Sift together flour, sugar and salt. Grate butter into the flour mixture, using the large hole-side of a box grater. Using your finger tips only, and working very quickly, rub the fat into the flour until the mixture resembles bread crumbs. Set aside. Lightly beat the egg yolks with the almond extract (if using) and quickly mix into the flour mixture. Keep mixing while dribbling in the water, only adding enough to form a cohesive and slightly sticky dough. Form the dough into a disc, wrap in cling and refrigerate for at least 30 minutes.

4.5 oz (125g) unsalted butter, softened
4.5 oz (125g) icing sugar
3 eggs
1/2 tsp (2.5ml) almond extract
4.5 oz (125g) ground almonds
1 oz (30g) all purpose flour

Cream butter and sugar together for about a minute or until the mixture is primrose in color and very fluffy. Scrape down the side of the bowl and add the eggs, one at a time, beating well after each addition. The batter may appear to curdle. In the words of Douglas Adams: Don’t panic. Really. It’ll be fine. After all three are in, pour in the almond extract and mix for about another 30 seconds and scrape down the sides again. With the beaters on, spoon in the ground nuts and the flour. Mix well. The mixture will be soft, keep its slightly curdled look (mostly from the almonds) and retain its pallid yellow color.

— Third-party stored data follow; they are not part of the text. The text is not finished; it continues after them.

Fixpoint dfs (fuel claimIdx reqIdx : nat) (subIdx : option nat) (slotIdx : nat) (st : SearchState) : option (bool * SearchState) :=
  match fuel with
  | O => None
  | S fuel =>
      let timedOut := expired (ss_looks st) in
      let st := look st in
      if timedOut then Some (false, st)
      else match claimData !! claimIdx with
           | None => Some (true, st)
           | Some cd =>
               match cd_Requests cd !! reqIdx with
               | None => dfs fuel (S claimIdx) 0 None 0 st
               | Some tree =>
                   match tree, subIdx with
                   | FirstAvailable subs, None => first_success (λ i st, dfs fuel claimIdx reqIdx (Some i) 0 st) (seq 0 (length subs)) st
                   | _, _ =>
                       match leaf tree subIdx with
                       | None => None
                       | Some rd =>
                           let slots := numSlots rd in
                           if rd_All rd && (slots =? 0) then Some (false, st)
                           else if (slotIdx =? 0)%nat && (AllocationResultsMaxSize <? wrap64 (claimDeviceCount st claimIdx + slots)) then Some (false, st)
                           else if slots <=? Z.of_nat slotIdx then dfs fuel claimIdx (S reqIdx) None 0 st
                           else
                             let try d st := tryDevice (dfs fuel claimIdx reqIdx subIdx (S slotIdx)) claimIdx reqIdx subIdx rd d st in
                             if rd_All rd then dfsAllMode try rd slotIdx st else dfsExactCount try st
                       end
                   end
               end
           end
  end.

(** Deep enough for every path: a request has at most as many slots as the limit. *)
Definition search_depth : nat :=
  S (sum_list ((λ cd, S (35 * length (cd_Requests cd))) <$> claimData)).

(** ** Feasibility of counters *)

(** Taking a consumption from a copy of the budget; [None] when it does not fit. *)
Definition take_counter (counters : gmap string Z) (entry : string * Z) : option (gmap string Z) :=
  match counters !! entry.1 with
  | None => None
  | Some avail => if avail - entry.2 <? 0 then None else Some (<[entry.1 := avail - entry.2]> counters)
  end.
Definition take_consumption (sets : CounterSets) (consumption : string * gmap string Z) : option CounterSets :=
  match sets !! consumption.1 with
  | None => None
  | Some counters => (λ counters', <[consumption.1 := counters']> sets) <$> foldl_opt take_counter counters (map_to_list consumption.2)
  end.

(** The devices in order, with the copies of the budgets by pool and kind; a pool without a
    budget decides that the check is left to the search. *)
Fixpoint allModeFeasible (devices : list DeviceWithID) (shadow : gmap (PoolKey * bool) CounterSets) : bool :=
  match devices with
  | [] => true
  | d :: rest =>
      if negb (consumes_counters (dw_Device d)) then allModeFeasible rest shadow
      else
        let key := id_PoolKey (dw_ID d) in
        let t := id_Template (dw_ID d) in
        let budget := match shadow !! (key, t) with
                      | Some sets => Some sets
                      | None => if t then (m ← templateRemaining; m !! key) else RemainingCounters tracker !! key
                      end in
        match budget with
        | None => true
        | Some sets => match foldl_opt take_consumption sets (d_ConsumesCounters (dw_Device d)) with
                       | None => false
                       | Some sets' => allModeFeasible rest (<[(key, t) := sets']> shadow)
                       end
        end
  end.

Definition allModeCountersFeasible (rd : RequestData) : bool := allModeFeasible (rd_AllDevices rd ++ templates_of itID rd) ∅.

Definition countersFeasible : bool :=
  forallb (λ cd, forallb (λ tree, match tree with
    | FirstAvailable subs => bool_decide (subs = []) || existsb (λ rd, negb (rd_All rd) || allModeCountersFeasible rd) subs
    | Exactly rd => negb (rd_All rd) || allModeCountersFeasible rd
    end) (cd_Requests cd)) claimData.
End search.

(** ** All instance types *)

(** The devices of a template, with the requirements of its set. *)
Definition template_device (s : TemplateSlice) (d : Device) : DeviceWithID :=
  mkDeviceWithID d ((ts_key s, d_Name d), true) (if bool_decide (ts_Requirements s = ∅) then None else Some (ts_Requirements s)).

Definition templateDevicesByInstanceType (slices : gmap string (list TemplateSlice)) : gmap string (list DeviceWithID) :=
  map_imap (λ _ ss, let devices := ss ≫= λ s, template_device s <$> ts_Devices s in if bool_decide (devices = []) then None else Some devices) slices.

(** The budgets that templates declare; [None] when none does. *)
Definition add_totals (totals : PoolCounters) (s : TemplateSlice) : PoolCounters :=
  <[ts_key s := foldl (λ sets cs, <[cs.1 := cs.2 ∪ default ∅ (sets !! cs.1)]> sets) (default ∅ (totals !! ts_key s)) (ts_SharedCounters s)]> totals.
Definition computeTemplateTotals (slices : list TemplateSlice) : option PoolCounters :=
  match filter (λ s, ts_SharedCounters s ≠ []) slices with
  | [] => None
  | declaring => Some (foldl add_totals ∅ declaring)
  end.

Definition buildTemplateCounters (tracker : AllocationTracker) (node : DraNode) (itID : string) : option PoolCounters :=
  match TemplateRemainingForIT tracker (dn_ID node) itID with
  | Some remaining => Some remaining
  | None => slices ← dn_ResourceSlices node !! itID; computeTemplateTotals slices
  end.

(** What the searches of the instance types leave behind. *)
Record Progress := mkProgress {
  pr_requirements : Requirements;
  pr_matches : gmap matchKey bool;
  pr_looks : nat;
  pr_survivingITs : list string;
  pr_deviceIDsByIT : gmap string (list DeviceID);
  pr_counterConsumptionByIT : gmap string PoolCounters;
  pr_templateCounterConsumptionByIT : gmap string PoolCounters;
  pr_capacityConsumptionByIT : gmap string DeviceQuantities;
  pr_templateCapacityConsumptionByIT : gmap string DeviceQuantities;
  pr_templateCounterTotalsByIT : gmap string PoolCounters;
  pr_metas : list ResourceClaimAllocationMetadata;
}.

Section metadata.
  Context `{LR : LabelRegistry}.

(** One assignment is entered into the metadata of its claim. *)
Definition contribute (it : string) (a : deviceAllocationMetadata) (meta : ResourceClaimAllocationMetadata) : ResourceClaimAllocationMetadata :=
  let dw := as_device a in
  mkClaimMetadata (rcm_NodeClaimID meta)
    (match dw_TopologyRequirements dw with
     | Some reqs => <[it := Add (default (NewRequirements []) (rcm_ContributedRequirements meta !! it)) (Values reqs)]> (rcm_ContributedRequirements meta)
     | None => rcm_ContributedRequirements meta
     end)
    (rcm_TotalRequirements meta) (rcm_UsedTemplateDevices meta || id_Template (dw_ID dw))
    (<[it := default [] (rcm_Devices meta !! it) ++ [mkDeviceAllocationResult (dw_ID dw) (as_consumedCapacity a) (as_requestName a)]]> (rcm_Devices meta)).

(** The requirements that the devices of an instance type contribute. *)
Definition contributed (assignments : list deviceAllocationMetadata) : Requirements :=
  foldl (λ reqs a, match dw_TopologyRequirements (as_device a) with Some r => Add reqs (Values r) | None => reqs end) (NewRequirements []) assignments.

Definition with_total (meta : ResourceClaimAllocationMetadata) : ResourceClaimAllocationMetadata :=
  mkClaimMetadata (rcm_NodeClaimID meta) (rcm_ContributedRequirements meta)
    (Add (NewRequirements []) ((map_to_list (rcm_ContributedRequirements meta)).*2 ≫= Values))
    (rcm_UsedTemplateDevices meta) (rcm_Devices meta).

End metadata.

Inductive allocate_error :=
| IncompatibleAllocation | BoundToOtherNodeClaim | ClaimInvalid (e : request_error) | DeadlineExceeded | NoInstanceTypeSatisfies.

(** What is committed when the pod is placed. *)
Record FoundAllocation := mkFoundAllocation {
  fa_allocation : allocation;
  fa_filteredPools : list Pool;
  fa_claimMetadata : gmap ResourceClaimID ResourceClaimAllocationMetadata;
}.

Record AllocationResult := mkAllocationResult {
  ar_InstanceTypes : list string;
  ar_Requirements : Requirements;
  ar_Allocation : option FoundAllocation;
}.

Section allocator.
  Context `{LR : LabelRegistry}.
  Context (device_class : string → option (list DeviceSelector)) (cel_compiles : string → bool) (cel_matches : string → string → Device → option bool).
  Context (expired : nat → bool) (pool_order : gset PoolKey → list PoolKey).

Section instance_types.
  Context (a : Allocator) (node : DraNode) (claimData : list ClaimData) (templates : gmap string (list DeviceWithID)) (initialPools : list Pool).

(** A search starts with everything reset but the requirements and the cache of matches. *)
Definition restoreState (itID : string) (p : Progress) : SearchState :=
  let fallback := mkAttributeBindingFallback (a_attributeBindings a) (dn_NodePoolID node) itID in
  mkSearchState ∅ [] ∅ ∅ ∅ ∅ (pr_requirements p) initialPools []
    ((λ cd, (λ m, set_fallback (Some fallback) (mac_Reset m)) <$> cd_Constraints cd) <$> claimData) (pr_matches p) (pr_looks p).

(** A search that succeeded. *)
Definition succeeded (itID : string) (p : Progress) (templateRemaining : option PoolCounters) (st : SearchState) : Progress :=
  mkProgress (Add (ss_requirements st) (Values (contributed (ss_assignments st)))) (ss_matches st) (ss_looks st) (pr_survivingITs p ++ [itID])
    (<[itID := (λ x, dw_ID (as_device x)) <$> ss_assignments st]> (pr_deviceIDsByIT p))
    (<[itID := ss_allocatingCounters st]> (pr_counterConsumptionByIT p))
    (<[itID := ss_templateAllocatingCounters st]> (pr_templateCounterConsumptionByIT p))
    (<[itID := ss_allocatingCapacity st]> (pr_capacityConsumptionByIT p))
    (<[itID := ss_templateAllocatingCapacity st]> (pr_templateCapacityConsumptionByIT p))
    (match templateRemaining, TemplateRemainingForIT (a_tracker a) (dn_ID node) itID with
     | Some totals, None => <[itID := totals]> (pr_templateCounterTotalsByIT p)
     | _, _ => pr_templateCounterTotalsByIT p
     end)
    (foldl (λ metas x, alter (contribute itID x) (as_claimIndex x) metas) (pr_metas p) (ss_assignments st)).

Definition failed_search (p : Progress) (st : SearchState) : Progress :=
  mkProgress (ss_requirements st) (ss_matches st) (ss_looks st) (pr_survivingITs p) (pr_deviceIDsByIT p) (pr_counterConsumptionByIT p)
    (pr_templateCounterConsumptionByIT p) (pr_capacityConsumptionByIT p) (pr_templateCapacityConsumptionByIT p) (pr_templateCounterTotalsByIT p) (pr_metas p).

Definition with_look (p : Progress) : Progress :=
  mkProgress (pr_requirements p) (pr_matches p) (S (pr_looks p)) (pr_survivingITs p) (pr_deviceIDsByIT p) (pr_counterConsumptionByIT p)
    (pr_templateCounterConsumptionByIT p) (pr_capacityConsumptionByIT p) (pr_templateCapacityConsumptionByIT p) (pr_templateCounterTotalsByIT p) (pr_metas p).

Fixpoint allocate_all (instanceTypes : list string) (p : Progress) : option (result allocate_error Progress) :=
  match instanceTypes with
  | [] => Some (Ok p)
  | itID :: rest =>
      if expired (pr_looks p) then Some (Err DeadlineExceeded)
      else
        let p := with_look p in
        let templateRemaining := buildTemplateCounters (a_tracker a) node itID in
        if negb (countersFeasible (a_tracker a) itID claimData templateRemaining) then allocate_all rest p
        else match dfs cel_compiles cel_matches expired (a_tracker a) node itID claimData (default [] (templates !! itID)) templateRemaining
                     (search_depth claimData) 0 0 None 0 (restoreState itID p) with
             | None => None
             | Some (true, st) => allocate_all rest (succeeded itID p templateRemaining st)
             | Some (false, st) => allocate_all rest (failed_search p st)
             end
  end.

Definition start_progress (requirements : Requirements) : Progress :=
  mkProgress requirements ∅ 0 [] ∅ ∅ ∅ ∅ ∅ ∅ ((λ _, mkClaimMetadata (dn_ID node) ∅ (NewRequirements []) false ∅) <$> claimData).
Lemma NodeSelectorRequirements_roundtrip_witness :
  NewNodeSelectorRequirementsWithMinValues (NodeSelectorRequirements (NewRequirements [above_five]))
  = Some (serialized_view <$> NewRequirements [above_five]).
Proof.
  apply (NodeSelectorRequirements_roundtrip (NewRequirements [above_five])).
  - apply requirements_check_ok. vm_compute. reflexivity.
  - intros k r Hk. apply lookup_empty.
Defined.

Lemma resolved_labels_allowed_witness :
  ∃ labels v, resolveCustomLabelsFromRequirements (NewRequirements [above_five]) = Some labels ∧
    labels !! "example.com/n" = Some v ∧ custom_label "example.com/n" = true.
Proof.
  exists {["example.com/n" := "6"]}, "6". split; [vm_compute; reflexivity|]. split; [reflexivity|].
  destruct (resolved_labels_allowed (NewRequirements [above_five]) {["example.com/n" := "6"]} "example.com/n" "6")
    as [H _]; [intros n Hn; simpl; lia|apply requirements_check_ok; vm_compute; reflexivity|vm_compute; reflexivity
    |reflexivity|exact H].
Defined.

(** ** Instance types *)

(** At least two instance types are wanted. *)
Definition two_types : Requirements :=
  NewRequirements [requirement_In_flexible LabelInstanceTypeStable (Some 2%Z) ["small"; "large"; "huge"]].

Lemma two_types_keyed : keyed two_types.
Proof. apply requirements_wf_keyed, requirements_check_ok. vm_compute. reflexivity. Qed.

Lemma SatisfiesMinValues_spec_witness :
  let '(n, bad) := SatisfiesMinValues [small; large] two_types in
  (bad = ∅ ↔ min_values_met two_types [small; large]) ∧
  (bad = ∅ → (0 < n ≤ 2)%nat ∧ min_values_met two_types (take n [small; large]) ∧
     ∀ m, (0 < m < n)%nat → ¬ min_values_met two_types (take m [small; large])) ∧
  (bad ≠ ∅ → n = 2 ∧ unsatisfied two_types [small; large] bad).
Proof. apply (SatisfiesMinValues_spec two_types [small; large] two_types_keyed); [discriminate|vm_compute; reflexivity]. Defined.

Lemma Truncate_spec_witness :
  ∃ kept, Truncate MinValuesPolicyStrict [large; small] two_types 2 = Ok kept ∧ (length kept ≤ 2)%nat ∧
    min_values_met two_types kept.
Proof.
  assert (match Truncate MinValuesPolicyStrict [large; small] two_types 2 with Ok _ => true | _ => false end = true) as Hc
    by (vm_compute; reflexivity).
  destruct (Truncate MinValuesPolicyStrict [large; small] two_types 2)
    as [kept|e] eqn:Et; [|discriminate Hc].
  exists kept. split; [reflexivity|].
  destruct (Truncate_spec MinValuesPolicyStrict [large; small] two_types 2 kept two_types_keyed) as (H1 & _ & H2);
    [lia|discriminate|exact Et|]. split; [exact H1|apply H2; reflexivity].
Defined.

Lemma encode_override_inj c h c' h' : encode_override c h = encode_override c' h' → c = c' ∧ h = h'.
Proof.
  unfold encode_override. intros H%(inj pretty). injection H as H. apply (inj encode) in H. injection H as -> H. split; [done|].
  destruct h as [[]|], h' as [[]|]; simplify_eq/=; done.
Qed.

Lemma AllocatableOfferingsList_spec_witness :
  Allocatable encode_override small = computeAllocatable small ∅ None ∧
  concat (ao_Offerings <$> AllocatableOfferingsList encode_override small) ≡ₚ Offerings_Available (Offerings small).
Proof.
  destruct (AllocatableOfferingsList_spec encode_override small encode_override_inj) as (H1 & H2 & _).
  split; [exact H1|exact H2].
Defined.

(** ** Building a scheduler *)

Definition state_node_1 : StateNodeSnapshot :=
  mkStateNodeSnapshot "node-1" true {[NodePoolLabelKey := "default"; zone := "zone-a"]} "node-1" (cores 1) ∅
    NewHostPortUsage NewVolumeUsage [] (cores 2) None.

Lemma existing_nodes_accounted_witness :
  ∃ nodes t remaining, calculateExistingNodeClaims (λ _, cores 1) false 0 ∅ [plain_pod "daemon"] (λ _, None) false
      [state_node_1] empty_topology {["default" := cores 10]} = Some (nodes, t, remaining) ∧
    (en_Name <$> nodes ≡ₚ ["node-1"]) ∧
    (remaining !! "default") ≫= (.!! ResourceCPU) = Some (8 * unit_quantity)%Z.
Proof.
  assert (match calculateExistingNodeClaims (λ _, cores 1) false 0 ∅ [plain_pod "daemon"] (λ _, None) false
    [state_node_1] empty_topology {["default" := cores 10]} with Some _ => true | _ => false end = true) as Hc
    by (vm_compute; reflexivity).
  destruct (calculateExistingNodeClaims (λ _, cores 1) false 0 ∅ [plain_pod "daemon"] (λ _, None) false
    [state_node_1] empty_topology {["default" := cores 10]})
    as [[[nodes t] remaining]|] eqn:Ec; [|discriminate Hc].
  exists nodes, t, remaining. split; [reflexivity|].
  destruct (existing_nodes_accounted (λ _, cores 1) false 0 ∅ [plain_pod "daemon"] (λ _, None) false [state_node_1]
    empty_topology {["default" := cores 10]} nodes t remaining Ec) as (H1 & _ & H3).
  split; [exact H1|]. rewrite H3. vm_compute. reflexivity.
Defined.

Lemma node_limit_not_reduced_witness :
  subtractMax {[ResourceNodes := unit_quantity]} [small; large] !! ResourceNodes = Some unit_quantity.
Proof.
  rewrite (node_limit_not_reduced {[ResourceNodes := unit_quantity]} [small; large]); [vm_compute; reflexivity|].
  intros it Hit. apply elem_of_cons in Hit as [->|Hit]; [reflexivity|].
  apply list_elem_of_singleton in Hit. rewrite Hit. reflexivity.
Defined.

(** A claim that a pod has narrowed to numbers below zero of a custom label. *)
Definition below_zero : Requirement := default (simple_requirement "example.com/n" OpExists None) (NewRequirement "example.com/n" OpLt ["0"]).
Definition negative_claim : NodeClaim :=
  mkNodeClaim "default" [] (Own ∅) (NewRequirements [below_zero]) [small] ∅ [] ∅ [] "host" [] ReservedOfferingModeFallback ∅.

Lemma ToNodeClaim_panics_iff_witness :
  Has below_zero "-1" = true ∧ ToNodeClaim None ∅ (mkTemplateMeta ∅ ∅ EmptyString false None) negative_claim = None.
Proof.
  split; [vm_compute; reflexivity|].
  refine (proj2 (ToNodeClaim_panics_iff None ∅ (mkTemplateMeta ∅ ∅ EmptyString false None) negative_claim _ _ _ _ _) _).
  - apply (bool_decide_unpack _). vm_compute. reflexivity.
  - apply (bool_decide_unpack _). vm_compute. reflexivity.
  - vm_compute. reflexivity.
  - vm_compute. reflexivity.
  - apply requirements_check_ok. vm_compute. reflexivity.
  - exists "example.com/n", below_zero. split; [vm_compute; reflexivity|]. split; [vm_compute; reflexivity|]. split; [reflexivity|].
    unfold drawable. intros [H _]. revert H. vm_compute. intros H. exact (H eq_refl).
Defined.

Assemble the tart: Place the chilled dough disc on a lightly floured surface. If it’s overly cold, you will need to let it become acclimatised for about 15 minutes before you roll it out. Flour the rolling pin and roll the pastry to 5mm (1/4”) thickness, by rolling in one direction only (start from the centre and roll away from you), and turning the disc a quarter turn after each roll. When the pastry is to the desired size and thickness, transfer it to the tart pan, press in and trim the excess dough. Patch any holes, fissures or tears with trimmed bits. Chill in the freezer for 15 minutes. Preheat oven to 400°F (200°C). Remove shell from freezer, spread as even a layer as you can of jam onto the pastry base. Top with frangipane, spreading to cover the entire surface of the tart. Smooth the top and pop into the oven for 30 minutes. Five minutes before the tart is done, the top will be poofy and brownish. Remove from oven and strew flaked almonds on top and return to the heat for the last five minutes of baking. The finished tart will have a golden crust and the frangipane will be tanned, poofy and a bit spongy-looking. Remove from the oven and cool on the counter. Serve warm, with crème fraîche, whipped cream or custard sauce if you wish. When you slice into the tart, the almond paste will be firm, but slightly squidgy and the crust should be crisp but not tough. Makes one 9-inch tart.